| What the exercise asks |
The lines below starting at the line containing "as (seen & m1" and ending at the line containing "on the store" are to be repeated exactly, with both ends kept and nothing else added.

+ + + +

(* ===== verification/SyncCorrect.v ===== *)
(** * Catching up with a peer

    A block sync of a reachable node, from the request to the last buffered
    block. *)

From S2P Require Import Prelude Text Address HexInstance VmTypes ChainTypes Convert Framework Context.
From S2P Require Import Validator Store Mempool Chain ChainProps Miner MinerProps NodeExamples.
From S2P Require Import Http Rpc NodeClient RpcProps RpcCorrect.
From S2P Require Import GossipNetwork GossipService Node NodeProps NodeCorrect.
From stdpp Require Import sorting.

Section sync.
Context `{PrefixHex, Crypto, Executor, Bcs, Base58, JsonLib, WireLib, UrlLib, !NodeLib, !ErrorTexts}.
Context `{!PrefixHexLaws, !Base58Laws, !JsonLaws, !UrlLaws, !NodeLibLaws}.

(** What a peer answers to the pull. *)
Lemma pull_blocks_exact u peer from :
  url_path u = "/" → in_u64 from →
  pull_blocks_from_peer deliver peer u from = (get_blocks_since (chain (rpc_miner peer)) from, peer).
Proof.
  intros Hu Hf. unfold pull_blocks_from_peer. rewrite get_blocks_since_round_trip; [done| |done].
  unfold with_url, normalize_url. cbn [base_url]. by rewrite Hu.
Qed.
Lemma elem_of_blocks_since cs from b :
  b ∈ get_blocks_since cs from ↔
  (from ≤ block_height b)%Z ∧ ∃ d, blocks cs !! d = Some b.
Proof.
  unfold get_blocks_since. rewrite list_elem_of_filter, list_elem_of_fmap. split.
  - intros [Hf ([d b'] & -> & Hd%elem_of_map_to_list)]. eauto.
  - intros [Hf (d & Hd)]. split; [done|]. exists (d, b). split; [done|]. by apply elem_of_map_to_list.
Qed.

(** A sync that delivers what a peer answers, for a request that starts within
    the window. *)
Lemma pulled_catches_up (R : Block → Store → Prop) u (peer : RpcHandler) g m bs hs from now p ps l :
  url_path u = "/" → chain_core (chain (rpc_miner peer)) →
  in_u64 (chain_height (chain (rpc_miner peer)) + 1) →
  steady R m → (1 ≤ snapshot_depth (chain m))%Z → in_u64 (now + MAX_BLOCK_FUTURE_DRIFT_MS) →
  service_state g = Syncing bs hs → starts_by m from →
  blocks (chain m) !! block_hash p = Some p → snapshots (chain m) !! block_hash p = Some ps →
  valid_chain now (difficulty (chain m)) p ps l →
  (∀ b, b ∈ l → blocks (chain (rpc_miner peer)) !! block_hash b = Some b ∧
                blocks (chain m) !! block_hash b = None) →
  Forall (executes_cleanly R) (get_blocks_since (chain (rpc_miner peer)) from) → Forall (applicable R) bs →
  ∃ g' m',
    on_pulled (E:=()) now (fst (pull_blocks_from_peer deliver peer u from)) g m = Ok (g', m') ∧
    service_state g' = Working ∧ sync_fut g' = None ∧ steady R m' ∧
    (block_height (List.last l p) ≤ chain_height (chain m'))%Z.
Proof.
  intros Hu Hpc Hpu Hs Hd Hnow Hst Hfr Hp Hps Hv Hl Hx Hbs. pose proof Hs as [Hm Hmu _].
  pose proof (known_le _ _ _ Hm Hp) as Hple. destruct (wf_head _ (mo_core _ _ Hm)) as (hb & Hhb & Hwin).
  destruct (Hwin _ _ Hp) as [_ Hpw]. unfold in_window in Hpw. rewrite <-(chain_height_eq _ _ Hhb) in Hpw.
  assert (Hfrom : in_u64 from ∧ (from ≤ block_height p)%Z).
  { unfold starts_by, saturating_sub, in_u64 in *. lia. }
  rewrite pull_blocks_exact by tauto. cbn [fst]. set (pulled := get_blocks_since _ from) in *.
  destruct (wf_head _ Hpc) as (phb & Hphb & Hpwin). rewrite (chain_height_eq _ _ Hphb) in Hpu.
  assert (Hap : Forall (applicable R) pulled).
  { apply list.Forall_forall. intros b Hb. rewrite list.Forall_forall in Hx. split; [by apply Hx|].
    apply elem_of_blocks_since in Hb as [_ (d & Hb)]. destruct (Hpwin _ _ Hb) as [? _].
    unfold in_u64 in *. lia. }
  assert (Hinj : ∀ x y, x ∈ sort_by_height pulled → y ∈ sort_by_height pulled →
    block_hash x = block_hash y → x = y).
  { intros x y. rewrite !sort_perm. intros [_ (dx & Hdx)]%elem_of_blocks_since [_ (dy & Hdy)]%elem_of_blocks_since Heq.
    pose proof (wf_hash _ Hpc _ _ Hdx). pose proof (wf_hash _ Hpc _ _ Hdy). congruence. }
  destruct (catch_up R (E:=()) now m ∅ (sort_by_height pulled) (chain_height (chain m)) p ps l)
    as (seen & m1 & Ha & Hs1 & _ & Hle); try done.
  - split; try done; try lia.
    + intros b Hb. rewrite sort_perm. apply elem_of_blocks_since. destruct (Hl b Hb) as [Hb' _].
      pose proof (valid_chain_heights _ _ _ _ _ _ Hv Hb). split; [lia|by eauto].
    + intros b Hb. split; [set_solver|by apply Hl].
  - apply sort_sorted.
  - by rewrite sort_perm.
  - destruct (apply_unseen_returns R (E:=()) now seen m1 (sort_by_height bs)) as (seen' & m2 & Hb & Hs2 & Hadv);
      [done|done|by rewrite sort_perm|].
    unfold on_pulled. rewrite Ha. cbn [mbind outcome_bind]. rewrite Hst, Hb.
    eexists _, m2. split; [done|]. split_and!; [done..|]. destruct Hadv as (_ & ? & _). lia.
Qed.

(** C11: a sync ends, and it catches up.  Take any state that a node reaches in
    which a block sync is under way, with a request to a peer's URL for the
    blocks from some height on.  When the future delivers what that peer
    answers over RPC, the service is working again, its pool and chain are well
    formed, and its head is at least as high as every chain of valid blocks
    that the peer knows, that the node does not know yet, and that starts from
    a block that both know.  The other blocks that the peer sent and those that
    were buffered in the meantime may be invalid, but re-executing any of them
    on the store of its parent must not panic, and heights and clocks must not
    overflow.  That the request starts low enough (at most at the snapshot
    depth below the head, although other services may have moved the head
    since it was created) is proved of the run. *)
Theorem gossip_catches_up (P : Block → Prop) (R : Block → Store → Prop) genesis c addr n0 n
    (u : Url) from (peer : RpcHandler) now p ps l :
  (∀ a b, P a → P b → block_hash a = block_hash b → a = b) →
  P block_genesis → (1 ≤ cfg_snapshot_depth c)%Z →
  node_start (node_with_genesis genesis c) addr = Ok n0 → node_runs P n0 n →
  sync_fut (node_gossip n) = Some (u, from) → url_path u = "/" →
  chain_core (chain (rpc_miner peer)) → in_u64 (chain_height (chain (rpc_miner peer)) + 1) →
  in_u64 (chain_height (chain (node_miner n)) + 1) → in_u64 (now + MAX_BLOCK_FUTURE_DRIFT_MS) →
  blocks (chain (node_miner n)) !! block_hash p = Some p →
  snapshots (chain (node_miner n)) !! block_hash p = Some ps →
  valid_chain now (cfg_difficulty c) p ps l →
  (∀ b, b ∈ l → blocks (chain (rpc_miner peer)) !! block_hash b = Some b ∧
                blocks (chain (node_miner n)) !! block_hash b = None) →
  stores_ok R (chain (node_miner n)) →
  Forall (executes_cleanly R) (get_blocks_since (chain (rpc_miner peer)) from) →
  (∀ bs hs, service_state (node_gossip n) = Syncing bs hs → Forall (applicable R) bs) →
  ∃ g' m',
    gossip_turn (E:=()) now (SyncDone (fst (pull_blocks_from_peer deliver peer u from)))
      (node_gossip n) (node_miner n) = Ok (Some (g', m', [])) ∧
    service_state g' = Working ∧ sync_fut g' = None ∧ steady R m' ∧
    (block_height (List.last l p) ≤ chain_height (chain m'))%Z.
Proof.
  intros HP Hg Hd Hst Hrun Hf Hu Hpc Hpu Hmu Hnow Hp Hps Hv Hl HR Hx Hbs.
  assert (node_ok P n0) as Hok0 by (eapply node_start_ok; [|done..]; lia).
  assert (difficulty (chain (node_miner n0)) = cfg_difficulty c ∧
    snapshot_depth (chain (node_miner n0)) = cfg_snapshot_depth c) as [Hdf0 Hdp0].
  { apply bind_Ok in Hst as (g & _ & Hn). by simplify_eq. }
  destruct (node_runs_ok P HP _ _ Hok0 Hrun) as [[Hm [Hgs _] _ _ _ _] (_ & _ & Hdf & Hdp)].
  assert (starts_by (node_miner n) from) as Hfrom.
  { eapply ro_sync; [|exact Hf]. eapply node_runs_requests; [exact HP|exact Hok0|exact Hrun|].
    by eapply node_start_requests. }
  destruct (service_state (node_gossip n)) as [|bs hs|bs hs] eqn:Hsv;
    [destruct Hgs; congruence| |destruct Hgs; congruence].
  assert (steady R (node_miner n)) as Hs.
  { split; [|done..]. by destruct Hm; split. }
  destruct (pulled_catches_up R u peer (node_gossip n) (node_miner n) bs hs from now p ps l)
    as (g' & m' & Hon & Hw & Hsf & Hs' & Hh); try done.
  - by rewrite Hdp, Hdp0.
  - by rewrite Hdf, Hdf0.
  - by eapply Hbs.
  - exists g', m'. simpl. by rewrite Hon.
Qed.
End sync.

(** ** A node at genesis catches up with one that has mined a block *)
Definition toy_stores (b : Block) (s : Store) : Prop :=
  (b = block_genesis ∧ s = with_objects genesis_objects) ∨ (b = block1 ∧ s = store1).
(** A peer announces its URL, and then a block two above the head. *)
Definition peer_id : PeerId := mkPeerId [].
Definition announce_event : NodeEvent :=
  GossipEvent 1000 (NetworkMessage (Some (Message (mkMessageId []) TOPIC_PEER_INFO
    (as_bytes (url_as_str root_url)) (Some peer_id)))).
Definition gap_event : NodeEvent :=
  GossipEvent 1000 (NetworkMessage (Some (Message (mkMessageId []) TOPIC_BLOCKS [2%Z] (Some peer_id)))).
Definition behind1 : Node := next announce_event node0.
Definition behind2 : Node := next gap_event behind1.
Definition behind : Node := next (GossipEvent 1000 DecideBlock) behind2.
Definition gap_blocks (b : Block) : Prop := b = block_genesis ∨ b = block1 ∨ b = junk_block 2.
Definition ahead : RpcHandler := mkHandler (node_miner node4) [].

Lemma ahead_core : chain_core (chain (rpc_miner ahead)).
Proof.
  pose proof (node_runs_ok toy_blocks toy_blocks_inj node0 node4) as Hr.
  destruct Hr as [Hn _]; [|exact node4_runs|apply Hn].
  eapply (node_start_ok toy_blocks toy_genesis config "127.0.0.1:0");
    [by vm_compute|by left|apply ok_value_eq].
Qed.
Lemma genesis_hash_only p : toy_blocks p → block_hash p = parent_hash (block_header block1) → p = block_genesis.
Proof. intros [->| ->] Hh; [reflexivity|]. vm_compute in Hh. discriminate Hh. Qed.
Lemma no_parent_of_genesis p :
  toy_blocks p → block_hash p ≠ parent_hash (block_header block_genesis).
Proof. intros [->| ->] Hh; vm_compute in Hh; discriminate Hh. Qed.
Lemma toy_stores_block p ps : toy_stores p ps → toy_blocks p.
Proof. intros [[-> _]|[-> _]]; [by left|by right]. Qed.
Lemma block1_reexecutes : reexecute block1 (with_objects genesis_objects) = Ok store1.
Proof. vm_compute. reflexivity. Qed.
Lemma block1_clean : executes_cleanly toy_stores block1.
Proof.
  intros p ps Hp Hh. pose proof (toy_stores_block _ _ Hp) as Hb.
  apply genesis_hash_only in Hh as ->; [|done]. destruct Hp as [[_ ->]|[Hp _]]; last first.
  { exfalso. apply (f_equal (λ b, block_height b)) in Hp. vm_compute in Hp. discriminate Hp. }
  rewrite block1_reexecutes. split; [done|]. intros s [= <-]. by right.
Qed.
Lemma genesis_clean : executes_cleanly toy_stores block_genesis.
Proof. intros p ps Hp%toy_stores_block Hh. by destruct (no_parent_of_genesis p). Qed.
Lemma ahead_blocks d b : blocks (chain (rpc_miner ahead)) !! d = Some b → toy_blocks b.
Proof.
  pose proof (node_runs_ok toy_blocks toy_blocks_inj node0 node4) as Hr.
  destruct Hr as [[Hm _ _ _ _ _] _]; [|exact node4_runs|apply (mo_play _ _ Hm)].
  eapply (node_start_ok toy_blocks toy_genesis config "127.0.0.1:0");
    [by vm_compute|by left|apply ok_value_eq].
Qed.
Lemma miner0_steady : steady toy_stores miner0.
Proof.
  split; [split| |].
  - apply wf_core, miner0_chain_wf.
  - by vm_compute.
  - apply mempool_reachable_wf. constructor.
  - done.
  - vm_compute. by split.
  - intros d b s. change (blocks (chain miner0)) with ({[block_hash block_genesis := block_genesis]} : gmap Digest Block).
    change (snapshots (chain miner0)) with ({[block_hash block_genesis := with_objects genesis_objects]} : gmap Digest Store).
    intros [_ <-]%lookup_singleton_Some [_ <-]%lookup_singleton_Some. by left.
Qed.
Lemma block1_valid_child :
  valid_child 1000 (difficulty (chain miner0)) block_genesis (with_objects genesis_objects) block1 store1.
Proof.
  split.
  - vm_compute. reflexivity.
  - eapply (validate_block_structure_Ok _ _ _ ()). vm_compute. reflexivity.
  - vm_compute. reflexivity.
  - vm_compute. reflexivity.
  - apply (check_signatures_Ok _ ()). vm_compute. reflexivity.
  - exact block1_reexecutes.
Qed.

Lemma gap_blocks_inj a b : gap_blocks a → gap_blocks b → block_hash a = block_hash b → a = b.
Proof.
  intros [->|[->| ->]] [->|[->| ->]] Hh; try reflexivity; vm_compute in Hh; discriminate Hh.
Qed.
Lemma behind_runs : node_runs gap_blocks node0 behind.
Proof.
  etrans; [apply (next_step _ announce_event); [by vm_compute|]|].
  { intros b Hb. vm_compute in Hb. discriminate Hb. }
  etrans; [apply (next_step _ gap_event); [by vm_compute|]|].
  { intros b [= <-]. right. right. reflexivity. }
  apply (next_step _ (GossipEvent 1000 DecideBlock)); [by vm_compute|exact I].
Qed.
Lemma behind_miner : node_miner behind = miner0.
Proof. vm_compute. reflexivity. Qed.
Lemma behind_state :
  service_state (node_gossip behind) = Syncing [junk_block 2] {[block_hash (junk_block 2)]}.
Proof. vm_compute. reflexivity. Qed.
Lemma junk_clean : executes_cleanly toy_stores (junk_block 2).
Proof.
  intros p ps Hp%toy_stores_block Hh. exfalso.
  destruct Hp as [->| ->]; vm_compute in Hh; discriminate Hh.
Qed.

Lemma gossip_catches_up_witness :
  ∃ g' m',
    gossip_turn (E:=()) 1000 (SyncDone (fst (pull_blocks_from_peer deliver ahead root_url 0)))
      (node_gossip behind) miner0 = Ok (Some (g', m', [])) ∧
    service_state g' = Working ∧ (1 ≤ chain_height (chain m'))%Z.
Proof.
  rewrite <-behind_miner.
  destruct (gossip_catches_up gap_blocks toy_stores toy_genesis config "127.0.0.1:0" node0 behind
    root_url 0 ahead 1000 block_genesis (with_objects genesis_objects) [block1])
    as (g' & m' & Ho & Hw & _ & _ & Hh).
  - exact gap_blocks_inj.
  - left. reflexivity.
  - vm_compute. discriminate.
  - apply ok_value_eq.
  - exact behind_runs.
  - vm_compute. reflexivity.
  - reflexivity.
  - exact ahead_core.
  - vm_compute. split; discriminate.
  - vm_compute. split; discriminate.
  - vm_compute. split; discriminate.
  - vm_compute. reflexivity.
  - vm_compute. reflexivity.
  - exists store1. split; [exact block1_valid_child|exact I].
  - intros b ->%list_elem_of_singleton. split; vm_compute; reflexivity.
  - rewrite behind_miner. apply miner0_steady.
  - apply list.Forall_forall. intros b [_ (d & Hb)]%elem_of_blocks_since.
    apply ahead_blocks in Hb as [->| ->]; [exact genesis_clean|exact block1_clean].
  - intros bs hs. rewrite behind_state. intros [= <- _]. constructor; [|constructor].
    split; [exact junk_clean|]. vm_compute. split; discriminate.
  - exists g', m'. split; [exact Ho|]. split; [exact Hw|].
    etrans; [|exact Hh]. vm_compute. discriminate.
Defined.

+ + + +

| Task result |
    as (seen & m1 & Ha & Hs1 & _ & Hle); try done.
  - split; try done; try lia.
    + intros b Hb. rewrite sort_perm. apply elem_of_blocks_since. destruct (Hl b Hb) as [Hb' _].
      pose proof (valid_chain_heights _ _ _ _ _ _ Hv Hb). split; [lia|by eauto].
    + intros b Hb. split; [set_solver|by apply Hl].
  - apply sort_sorted.
  - by rewrite sort_perm.
  - destruct (apply_unseen_returns R (E:=()) now seen m1 (sort_by_height bs)) as (seen' & m2 & Hb & Hs2 & Hadv);
      [done|done|by rewrite sort_perm|].
    unfold on_pulled. rewrite Ha. cbn [mbind outcome_bind]. rewrite Hst, Hb.
    eexists _, m2. split; [done|]. split_and!; [done..|]. destruct Hadv as (_ & ? & _). lia.
Qed.

(** C11: a sync ends, and it catches up.  Take any state that a node reaches in
    which a block sync is under way, with a request to a peer's URL for the
    blocks from some height on.  When the future delivers what that peer
    answers over RPC, the service is working again, its pool and chain are well
    formed, and its head is at least as high as every chain of valid blocks
    that the peer knows, that the node does not know yet, and that starts from
    a block that both know.  The other blocks that the peer sent and those that
    were buffered in the meantime may be invalid, but re-executing any of them
    on the store of its parent must not panic, and heights and clocks must not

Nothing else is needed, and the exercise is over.